Dogs are arguably the most popular pets in the UK, and millions of people appreciate and actively enjoy the wide range of positive effects and benefits that go hand in hand with dog ownership. Dogs make great companions, and are loyal, loving and fun to be around. They can help to get you out of the house and exercise more, can help to teach your children about responsibility, and will always be on your side when the chips are down. It is no wonder that dogs are so well regarded by their owners, and many people who keep dogs would say with their hands on their hearts that they actually prefer their dogs to most people! However, with the benefits of dog ownership and all of the amazing gifts that keeping a dog can bestow upon their owners, comes an equal amount of responsibility. If you think that you want to keep a dog, it is important to identify the feelings behind why you want one, and assess if they are the right reasons. Getting a dog for the wrong reasons can have a detrimental affect on both you and your family, and also your dog. Thousands of dogs every year are surrendered to rehoming shelters or simply abandoned, because their owners found that they were not prepared for the realities and demands of dog ownership, or because they bought their dog as part of a passing phase and soon became bored of it. Listed below are five of the worst reasons for considering getting a dog; if you can check all five of them off as not being relevant to you, then carry on!
Dogs are undeniably loyal and protective of their owners, and will often go out of their way even at the risk of injury to themselves to protect their owners from harm. Similarly, many dogs take to the role of guarding the home very naturally, and one of the side benefits of ownership of all types of dogs can be feeling more secure with your dog around, and knowing that they are acting as a deterrent to intruders in the home while you are out. This is all fine, but if you are considering getting a dog simply to guard your property or to make yourself look intimidating when you’re walking down the street, think again. Using your dog as a weapon or to stand in your place in the case of an altercation is not only often illegal, but is completely irresponsible and should be quickly discounted as an idea.
Small ‘handbag dogs’ may look like cute cuddly toys, but they are still dogs and need to be treated accordingly.
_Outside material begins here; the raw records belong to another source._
(** * The properties of the specification *)

(** Records of the examples. *)
Definition liam (num : string) : person := mkPerson "Liam" "Li" num.
Definition lucas (num : string) : person := mkPerson "Lucas" "Li" num.
Definition isabella (num : string) : person := mkPerson "Isabella" "Anderson" num.

Definition ascending7 : list person :=
  [liam "1"; liam "2"; liam "3"; liam "4"; liam "5"; liam "6"; liam "7"].

Definition shared_bucket : tNode :=
  insert_all [isabella "2"; liam "1"; lucas "3"; lucas "4"].

Definition small_tree : tNode := insert_all [liam "2"; liam "1"; liam "3"].

(** C1, the balance invariant after every public operation: the code
    does not keep it.  Seven inserts with ascending keys, a tree every
    client can build, end in a root whose left subtree is two levels
    higher than the right one, by the cached heights and by the shape
    alike, and whose cached height is 6 where the formula of the
    invariant gives 4.  [rotateLeft] assigns the height of the new root
    before that of the node moved below it, unlike [rotateRight]. *)
Theorem C1_ascending_inserts_break_balance :
  reachable (insert_all ascending7) /\
  ~ avl (insert_all ascending7) /\
  exists l r v h,
    insert_all ascending7 = Node l r v h /\
    height l - height r = 2 /\ depth l - depth r = 2 /\
    h = 6 /\ 1 + Z.max (height l) (height r) = 4.
Proof.
  split; [apply insert_all_reachable|]. split.
  - rewrite <- avlb_iff. now vm_compute.
  - vm_compute. do 4 eexists. repeat split.
Qed.

(** C2, removal by first and last name removes the matching records and
    no other: the code does not keep the second half.  The matching root
    has two children, its successor is Lucas Li, and the inner call
    removes every Lucas Li of the right subtree instead of the successor
    alone: the record of Lucas Li with number 4 matches nothing that was
    asked for and is gone. *)
Theorem C2_removeFL_drops_other_records :
  In (lucas "4") (inorder shared_bucket) /\
  same_name "Isabella" "Anderson" (lucas "4") = false /\
  exists head',
    removeFL shared_bucket "Isabella" "Anderson" = Done head' /\
    inorder head' = [liam "1"; lucas "3"] /\
    ~ In (lucas "4") (inorder head').
Proof.
  split; [vm_compute; tauto|]. split; [reflexivity|].
  eexists. split; [vm_compute; reflexivity|]. split; [reflexivity|].
  simpl. intros [H|[H|[]]]; discriminate.
Qed.
Lemma in_listing (section : string) (items : list (string * string)) (cfg : parser) :
  In (section, items) (rc_listing cfg) <-> rc_items section cfg = Ok items.
Proof.
  unfold rc_listing, rc_items. rewrite in_map_iff. split.
  - intros (s & Heq & Hin). inversion Heq; subst.
    destruct (in_keys_lookup _ _ Hin) as [own Hown]. now rewrite Hown.
  - intros H. destruct (lookup section (sections cfg)) as [own|] eqn:Hown; [|discriminate].
    inversion H; subst. exists section. split; [now rewrite Hown|].
    eapply lookup_some_in_keys. exact Hown.
Qed.

(** A file parses for the merges when it parses. *)
Lemma raw_read_ok E text old :
  raw_read E text = Ok old <-> exists cfg, raw_parse E text = Ok cfg /\ old = rc_listing cfg.
Proof.
  unfold raw_read. destruct (raw_parse E text) as [cfg|e].
  - split.
    + intros H. inversion H. now exists cfg.
    + intros (cfg' & H & ->). now inversion H.
  - split; [discriminate|]. intros (cfg' & H & _). discriminate.
Qed.

Lemma raw_read_raise E text e :
  raw_read E text = Raise e <-> raw_parse E text = Raise e.
Proof.
  unfold raw_read. destruct (raw_parse E text) as [cfg|e'].
  - split; discriminate.
  - split; intros H; now inversion H.
Qed.

(** ** The monad *)

Lemma bind_ok {A B} (m : M A) (k : A -> M B) w a w' :
  m w = (Ok a, w') -> bind m k w = k a w'.
Proof. intros H. unfold bind. now rewrite H. Qed.
Lemma distinct_app_cons (a : list string) (k : string) (b : list string) :
  distinct (a ++ k :: b) = true ->
  str_in k a = false /\ distinct ((a ++ [k]) ++ b) = true.
Proof.
  intros H. split.
  - induction a as [|x a IH]; simpl in *; auto.
    apply andb_true_iff in H as [H1 H2]. apply negb_true_iff in H1.
    destruct (String.eqb_spec x k) as [->|Hne]; simpl.
    + exfalso. assert (X : str_in k (a ++ k :: b) = true).
      { clear. induction a; simpl; [now rewrite String.eqb_refl|].
        rewrite IHa. apply orb_true_r. }
      congruence.
    + auto.
  - now rewrite <- app_assoc.
Qed.

Lemma parse_members_S (fuel : nat) (s : string) (acc : dict pyval) :
  parse_members (S fuel) s acc =
  match s with
  | String q r =>
      if Ascii.eqb q dquote then
        match scan_string r with
        | Some (k, r1) =>
            match skip_ws r1 with
            | String ":" r2 =>
                match parse_value fuel (skip_ws r2) with
                | Some (v, r3) =>
                    match skip_ws r3 with
                    | String "," r4 =>
                        parse_members fuel (skip_ws r4) (dict_set acc k v)
                    | String "}" r4 => Some (PDict (dict_set acc k v), r4)
                    | _ => None
                    end
                | None => None
                end
            | _ => None
            end
        | None => None
        end
      else None
  | EmptyString => None
  end.
Proof. reflexivity. Qed.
You may think that porting a teacup Yorkie or Chihuahua about in a handbag is cute, but how will you feel about cleaning up their poop, feeding them, walking them and training them? There is nothing wrong with appreciating the appeal of a smaller breed of dog, and there is no reason why you shouldn’t carry a small dog in a specially designed underarm pet carrier. But don’t forget that there is much more to it than that, and that you will still need to train them, exercise them and take care of all of their needs in the same way as you would with any other dog.
Even if you are not particularly enthusiastic about the idea of having a dog, constant cries of ‘can we have a dog? Can we have a dog?’ from the kids can soon wear down even the most stalwart of parents. Do not give in to your children’s demands for a dog unless you are also fully on board with the decision, and willing to commit to caring for and loving the dog in question for the duration of its hopefully long life- whether the appeal wears off for your children or not.
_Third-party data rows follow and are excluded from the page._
(** ** The status-code counts against the elapsed times *)

Lemma sum_over_le {A} (f g : A -> nat) l :
  (forall x, In x l -> (f x <= g x)%nat) -> (sum_over f l <= sum_over g l)%nat.
Proof.
  unfold sum_over. induction l as [|x l IH]; intros H; simpl; [lia|].
  pose proof (H x (or_introl eq_refl)).
  assert (list_sum (map f l) <= list_sum (map g l))%nat by (apply IH; intros; apply H; now right).
  lia.
Qed.

Lemma sum_over_add {A} (f g : A -> nat) l :
  sum_over (fun x => (f x + g x)%nat) l = (sum_over f l + sum_over g l)%nat.
Proof.
  unfold sum_over. induction l as [|x l IH]; simpl; [reflexivity|].
  rewrite IH. lia.
Qed.

Lemma dict_total_le {K} (W : K -> nat) (d : list (K * nat)) :
  (forall k c, In (k, c) d -> (c <= W k)%nat) ->
  (Dict.total d <= sum_over W (Dict.keys d))%nat.
Proof.
  unfold Dict.total, sum_over, Dict.keys.
  induction d as [|[k c] d IH]; intros H; simpl; [lia|].
  pose proof (H k c (or_introl eq_refl)).
  assert (list_sum (map snd d) <= list_sum (map W (map fst d)))%nat
    by (apply IH; intros; apply H; now right).
  lia.
Qed.

(** A call has stored a count for at most one status code. *)
Lemma stored_once ks p :
  NoDup ks -> (sum_over (fun k => stored k p) ks <= appended p)%nat.
Proof.
  unfold sum_over. induction 1 as [|k ks Hk Hnd IH]; simpl; [lia|].
  destruct p as [| | | | | | |[[id sc rt|id m]|e]]; simpl in *; try lia.
  destruct (Z.eqb_spec sc k) as [->|Hne]; [|lia].
  assert (list_sum (map (fun k0 => if k =? k0 then 1%nat else 0%nat) ks) = 0%nat) as ->; [|lia].
  clear IH Hnd. induction ks as [|k' ks IH]; simpl; [reflexivity|].
  destruct (Z.eqb_spec k k') as [->|Hne].
  - exfalso. apply Hk. now left.
  - apply IH. intros H. apply Hk. now right.
Qed.

Lemma stored_exchange ks fs :
  NoDup ks ->
  (sum_over (fun k => sum_over (stored k) fs) ks <= sum_over appended fs)%nat.
Proof.
  intros Hnd. induction fs as [|p fs IH].
  - unfold sum_over. simpl. induction ks; simpl; [lia|].
    inversion Hnd; subst. auto.
  - pose proof (stored_once ks p Hnd) as Hp.
    assert (sum_over (fun k => sum_over (stored k) (p :: fs)) ks
            = (sum_over (fun k => stored k p) ks
               + sum_over (fun k => sum_over (stored k) fs) ks)%nat) as ->.
    { rewrite <- sum_over_add. reflexivity. }
    unfold sum_over at 4. simpl. fold (sum_over appended fs). lia.
Qed.

(** The counts never exceed the elapsed times recorded. *)
Lemma total_le_times E t0 w :
  invariant E t0 w ->
  (Dict.total (status_codes (obj w)) <= length (response_times (obj w)))%nat.
Proof.
  intros [Hc Hd Ha Ht He Hk Hn Hp Hq].
  rewrite Ht.
  eapply Nat.le_trans; [|apply (stored_exchange _ _ Hk)].
  apply dict_total_le. intros k c Hin.
  apply (dict_In_get Z.eqb Z.eqb_spec) in Hin; [|assumption].
  destruct (Hn k) as [Hle _]. unfold Dict.count in Hle. now rewrite Hin in Hle.
Qed.

(** Without interruption [send_request] keeps the counts and the elapsed
    times level. *)
Lemma send_request_level t i a :
  Dict.total (status_codes t) = length (response_times t) ->
  Dict.total (status_codes (fst (send_request t i a)))
  = length (response_times (fst (send_request t i a))).
Proof.
  intros H. unfold send_request, send_request_try.
  destruct a as [sc rt|msg]; simpl; [|assumption].
  unfold Dict.mem.
  destruct (Dict.get Z.eqb sc (status_codes t)) as [c|] eqn:Hg; simpl;
    rewrite length_app; simpl;
    pose proof (dict_total_set Z.eqb Z.eqb_spec sc) as Hs.
  - specialize (Hs (c + 1)%nat (status_codes t)).
    unfold Dict.count in Hs. rewrite Hg in Hs. lia.
  - specialize (Hs 1%nat (status_codes t)).
    unfold Dict.count in Hs. rewrite Hg in Hs. lia.
Qed.

Lemma run_in_order_level http order t :
  Dict.total (status_codes t) = length (response_times t) ->
  Dict.total (status_codes (run_in_order http order t))
  = length (response_times (run_in_order http order t)).
Proof.
  revert t; induction order as [|i order IH]; intros t H; simpl; [assumption|].
  apply IH. now apply send_request_level.
Qed.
The idea of coming home to a happy, loving dog that is really excited to see you and lets you know it is an appeal for most dog owners. A dog can make your house feel like a home, and give you something to look forwards to at the end of the day in a way that few other things can. But if you are out at work all day, travel a lot or are not home much, a dog is not likely to be a good fit for your lifestyle. It is not fair on a dog to be left alone for more than a few hours at a time, or to be regularly kennelled or cared for by strangers while you travel about. Consider waiting until your situation changes in the future before getting a dog, to make sure that you can give them the time and the attention that they deserve.
You might have lots of free time and enough cash to buy and take care of a dog’s needs now, but are you as sure as you can be that your situation won’t change unduly in the future? What if you got a new job, found a new partner, moved house or had children? Would you still be willing to make your dog your number one priority, and not make any changes to your lifestyle that would adversely affect them or push them out of your life? Are you willing to accept that you may potentially have to miss opportunities, and compromise in many areas to make sure that you do the best for your dog?Similarly, funding the cost of owning a dog while they are young and healthy may be well within your reach, but what about as your dog ages and their needs change, or if they were to get ill or injured? Could you still provide for them then? If the answer is ‘no,’ then please think again.